Winner of the 2009 Missouri History Book Award
At the turn of the 20th century, the Kansas City Star was a trust-busting newspaper acclaimed for its crusading progressive spirit; fifty years later it was a busted trust, targeted in the most important antitrust action ever brought against an American daily. Haskell, the paper's former music editor, tells the tale of the Star's rise and decline against the richly textured backdrop of Kansas City—the story of how a newspaper and a city grew together and ultimately grew apart.
Boss–Busters and Sin Hounds takes readers into the city room and executive offices of one of the most respected American newspapers, whose influence extended beyond its own community to international affairs.

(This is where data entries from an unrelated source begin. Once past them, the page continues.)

(* ===== verification/Access.v ===== *)
(** * What the operator may do: its RBAC rules and its calls

    The markers above [Reconcile] generate the operator's ClusterRole.  Every
    call of the reconciler needs some of that access: the calls it can issue at
    all are described first, whatever is answered, and then shown to be within
    the role. *)

From S2P Require Import Prelude GoStrings K8s ApiTypes External Metadata IngressConfig Generator.
From S2P Require Import Interaction Status Prune Reconcile Cluster.
Local Open Scope string_scope.
Local Open Scope list_scope.

(** ** The role *)

Record PolicyRule := { groups : list string; resources : list string; verbs : list string }.

(** The [+kubebuilder:rbac] markers, in order. *)
Definition rbac : list PolicyRule :=
  let crud := ["get"; "list"; "watch"; "create"; "update"; "patch"; "delete"] in
  [{| groups := ["bigbang.dev"]; resources := ["packages"]; verbs := crud |};
   {| groups := ["bigbang.dev"]; resources := ["packages/status"]; verbs := ["get"; "update"; "patch"] |};
   {| groups := ["bigbang.dev"]; resources := ["packages/finalizers"]; verbs := ["update"] |};
   {| groups := ["networking.k8s.io"]; resources := ["networkpolicies"]; verbs := crud |};
   {| groups := ["security.istio.io"]; resources := ["peerauthentications"; "authorizationpolicies"]; verbs := crud |};
   {| groups := ["networking.istio.io"]; resources := ["sidecars"; "serviceentries"; "virtualservices"]; verbs := crud |};
   {| groups := [""]; resources := ["services"]; verbs := ["get"] |};
   {| groups := [""]; resources := ["events"]; verbs := ["create"; "patch"] |};
   {| groups := [""]; resources := ["configmaps"]; verbs := ["get"; "list"; "watch"] |}].

Record access := { a_group : string; a_resource : string; a_verb : string }.

Definition in_list (x : string) (l : list string) : bool := existsb (String.eqb x) l.
(** A request is allowed when some rule lists its group, resource and verb. *)
Definition permits (rules : list PolicyRule) (a : access) : bool :=
  existsb (λ r, in_list (a_group a) (groups r) && in_list (a_resource a) (resources r) && in_list (a_verb a) (verbs r)) rules.

(** ** What a call needs *)

Definition resource_of (t : ObjectType) : string * string :=
  match t with
  | TNetworkPolicy => ("networking.k8s.io", "networkpolicies")
  | TPeerAuthentication => ("security.istio.io", "peerauthentications")
  | TAuthorizationPolicy => ("security.istio.io", "authorizationpolicies")
  | TVirtualService => ("networking.istio.io", "virtualservices")
  | TServiceEntry => ("networking.istio.io", "serviceentries")
  | TSidecar => ("networking.istio.io", "sidecars")
  end.

Definition on (gr : string * string) (vs : list string) : list access :=
  (λ v, {| a_group := gr.1; a_resource := gr.2; a_verb := v |}) <$> vs.
(** A read through the manager's client is served by an informer, which lists
    and watches; an uncached read is a get. Applying creates what is missing. *)
Definition cached (gr : string * string) : list access := on gr ["list"; "watch"].

Definition needs (c : call) : list access :=
  match c with
  | GetPackage _ | ListPackages => cached ("bigbang.dev", "packages")
  | GetConfigMap _ => cached ("", "configmaps")
  | GetService uncached _ => if uncached then on ("", "services") ["get"] else cached ("", "services")
  | ListObjects kind _ _ => cached (resource_of kind)
  | Patch o _ _ => on (resource_of (type_of (o_Body o))) ["create"; "patch"]
  | Delete o => on (resource_of (type_of (o_Body o))) ["delete"]
  | StatusUpdate _ => on ("bigbang.dev", "packages/status") ["update"]
  | Event _ _ _ => on ("", "events") ["create"; "patch"]
  | Now | IncTotal _ _ _ | SetApplied _ _ _ | ObserveDuration _ _ _ => []
  end.
Definition within_role (c : call) : Prop := Forall (λ a, permits rbac a = true) (needs c).

(** ** The calls of a reconcile *)

Section Calls.
Context `{Ext} `{ControllerExt}.

(** Reads are of one package, one ConfigMap and one Service; lists are of a
    managed kind with the label of a package; no list of packages. *)
Definition reconcile_call (r : PackageReconciler) (req : NamespacedName) (c : call) : Prop :=
  match c with
  | GetPackage key => key = req
  | GetConfigMap key =>
      key = (r_GlobalConfigNamespace r, r_GlobalConfigName r) ∧ key.1 ≠ "" ∧ key.2 ≠ ""
  | GetService uncached key => uncached = r_APIReader r ∧ key = ("default", "kubernetes")
  | ListObjects kind ns labels => kind ∈ managedListKinds ∧ ∃ name, labels = {[LabelPackage := name]}
  | ListPackages => False
  | Patch _ force owner => force = true ∧ owner = fieldManager
  | _ => True
  end.

Section Issued.
Context (r : PackageReconciler) (req : NamespacedName).
Notation ok := (issues (reconcile_call r req)).

Lemma sharedConfig_issues : ok (sharedConfig r).
Proof.
  unfold sharedConfig. cbv zeta. destruct (String.eqb_spec (r_GlobalConfigNamespace r) ""); [done|].
  destruct (String.eqb_spec (r_GlobalConfigName r) ""); [done|]. cbn [orb].
  apply issues_ask; [by split_and!|]. intros [data|err]; [|by destruct (IsNotFound err)].
  unfold parseSharedConfig. cbv zeta. apply issues_bind; [apply issues_lift|]. intros egress.
  apply issues_bind; [destruct egress; [apply issues_lift|done]|]. intros ingress.
  by apply issues_bind; [apply issues_lift|].
Qed.

Lemma emitWarnings_issues pkg ws : ok (emitWarnings pkg ws).
Proof. induction ws as [|w ws IH]; [done|]. by split. Qed.

Lemma deleteStale_issues keep items : ok (deleteStale keep items).
Proof.
  induction items as [|item items IH]; simpl; [done|]. destruct (decide _); [done|]. split; [done|].
  intros [e|]; [|done]. by destruct (IsNotFound e).
Qed.

Lemma pruneStale_issues pkg os : ok (pruneStale pkg os).
Proof.
  unfold pruneStale. assert (∀ k, k ∈ managedListKinds → k ∈ managedListKinds) as Hin by done.
  revert Hin. generalize managedListKinds at 1 3 as kinds. intros kinds Hin.
  induction kinds as [|k kinds IH]; [done|]. cbn [pruneKinds]. apply issues_ask.
  { split; [apply Hin; by left|by eexists]. }
  intros [l|e]; [|done]. rewrite extractItems_Ok. apply issues_bind; [done|]. intros [items|e]; [|done].
  apply issues_bind; [apply deleteStale_issues|]. intros [e|]; [done|]. apply IH. intros k' Hk. apply Hin. by right.
Qed.

Lemma markFailed_issues pkg reason err : ok (markFailed pkg reason err).
Proof. split; [done|]. intros n1. split; [done|]. intros n2. split; [done|]. by intros [p|e]. Qed.
Lemma markReady_issues pkg os : ok (markReady pkg os).
Proof. split; [done|]. intros n1. split; [done|]. by intros [p|e]. Qed.

Lemma applyGenerated_issues pkg g : ok (applyGenerated pkg g).
Proof.
  assert (∀ outcome reason err, ok (_ ← inc pkg outcome; markFailed pkg reason err)) as Hfail.
  { intros. apply issues_ask; [done|]. intros _. apply markFailed_issues. }
  destruct g as [desired|err]; cbn [applyGenerated]; [|apply Hfail]. apply issues_bind.
  { apply issues_each. intros o. apply issues_ask; [done|]. by intros []. }
  intros [os|err]; [|apply Hfail]. apply issues_bind; [apply pruneStale_issues|]. intros [err|]; [apply Hfail|].
  apply issues_ask; [done|]. intros _. apply issues_ask; [done|]. intros _. apply markReady_issues.
Qed.

Lemma observed_issues pkg : ok (observed r pkg).
Proof.
  unfold observed. apply issues_ask; [done|]. intros start.
  apply issues_bind; [|intros [p err]; by repeat (split; [done|intros ?])].
  unfold reconcileGeneration. apply issues_bind; [destruct (r_Recorder r); [apply emitWarnings_issues|done]|]. intros _.
  apply issues_bind; [apply sharedConfig_issues|]. intros shared. apply issues_bind.
  { unfold kubeAPIPorts. destruct (negb _); [done|]. by apply issues_ask. }
  intros ports. apply issues_bind; [apply issues_lift|]. intros g. apply applyGenerated_issues.
Qed.

Lemma Reconcile_issues : ok (Reconcile r req).
Proof.
  unfold Reconcile. apply issues_ask; [done|]. intros [pkg|err]; [|by destruct (IsNotFound err)].
  destruct (negb (IsZero _)); [done|]. destruct (negb _); [|apply observed_issues].
  split; [done|]. intros now. split; [done|]. intros [p|e]; [apply observed_issues|done].
Qed.
End Issued.

(** Everything but a cached read of Services is within the role. *)
Lemma call_within_role c : (∀ key, c ≠ GetService false key) → within_role c.
Proof.
  intros Hc. unfold within_role. destruct c as [| |[] key|kind ns labels| |o f ow|o| | | | | |]; cbn [needs];
    try (by repeat constructor).
  - by destruct (Hc key).
  - destruct kind; by repeat constructor.
  - destruct (type_of (o_Body o)); by repeat constructor.
  - destruct (type_of (o_Body o)); by repeat constructor.
Qed.

(** C11: The operator's ClusterRole covers what it does. Whatever the API server
    answers, every call of a reconcile and of the ConfigMap trigger needs only
    access that the RBAC markers grant, given the uncached reader; and the role
    lets it list and watch every kind it owns and the ConfigMaps it watches. The
    reads are as narrow as they look: the requested package, the configured
    ConfigMap (none when either name is empty), the default/kubernetes Service,
    and managed kinds with a package's label. *)
Theorem rbac_sufficient {W} (h : handler W) r req obj w (Hreader : r_APIReader r = true) :
  Forall (λ e, reconcile_call r req (ev_call e) ∧ within_role (ev_call e)) (run h (Reconcile r req) w).1.2 ∧
  Forall (λ e, within_role (ev_call e)) (run h (packagesForGlobalConfig r obj) w).1.2 ∧
  Forall (λ kind, Forall (λ a, permits rbac a = true) (cached (resource_of kind))) (SetupWithManager r).1 ∧
  Forall (λ a, permits rbac a = true) (cached ("", "configmaps")).
Proof.
  split_and!.
  - eapply Forall_impl; [apply issues_run, (Reconcile_issues r req)|]. intros [c a]. cbn [ev_call]. intros Hc.
    split; [done|]. apply call_within_role. intros key ->. destruct Hc as [E _]. congruence.
  - apply issues_run. unfold packagesForGlobalConfig. destruct (_ || _); [done|]. apply issues_ask; [|done].
    by apply call_within_role.
  - by repeat constructor.
  - by repeat constructor.
Qed.
End Calls.

Lemma rbac_sufficient_witness :
  length example_reconcile.1.2 = 31 ∧
  Forall (λ e, reconcile_call example_reconciler example_request (ev_call e) ∧ within_role (ev_call e)) example_reconcile.1.2.
Proof.
  split; [vm_compute; reflexivity|].
  exact (proj1 (rbac_sufficient demo_handler example_reconciler example_request ("operator", "config") example_cluster eq_refl)).
Defined.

Re-creating life at the Star from the inside, the book traces the shifting fortunes of a great newspaper and the compelling “power of purpose” it exerted from the birth of the progressive movement in the 1880s to the 1950s.
This fascinating tale—with underlying themes of sin and redemption, high-minded ideals and gutter politics—is populated by a cast of larger-than-life characters, ranging from power brokers to presidents and including such Kansas City notables as Democratic boss Tom Pendergast, real estate developer J. C. Nichols, and labor attorney Frank P. Walsh. But at heart this is the story of three men with contrasting personalities and agendas who shaped the newspaper over more than three-quarters of a century: William Rockhill Nelson, among the last of the great “personal” editors from journalism’s golden age; the scholarly Henry J. Haskell (the author's grandfather), who led the Star to its peak of influence in the 1930s and ’40s; and Roy A. Roberts, who went on to combine the roles of newspaper publisher and political kingmaker.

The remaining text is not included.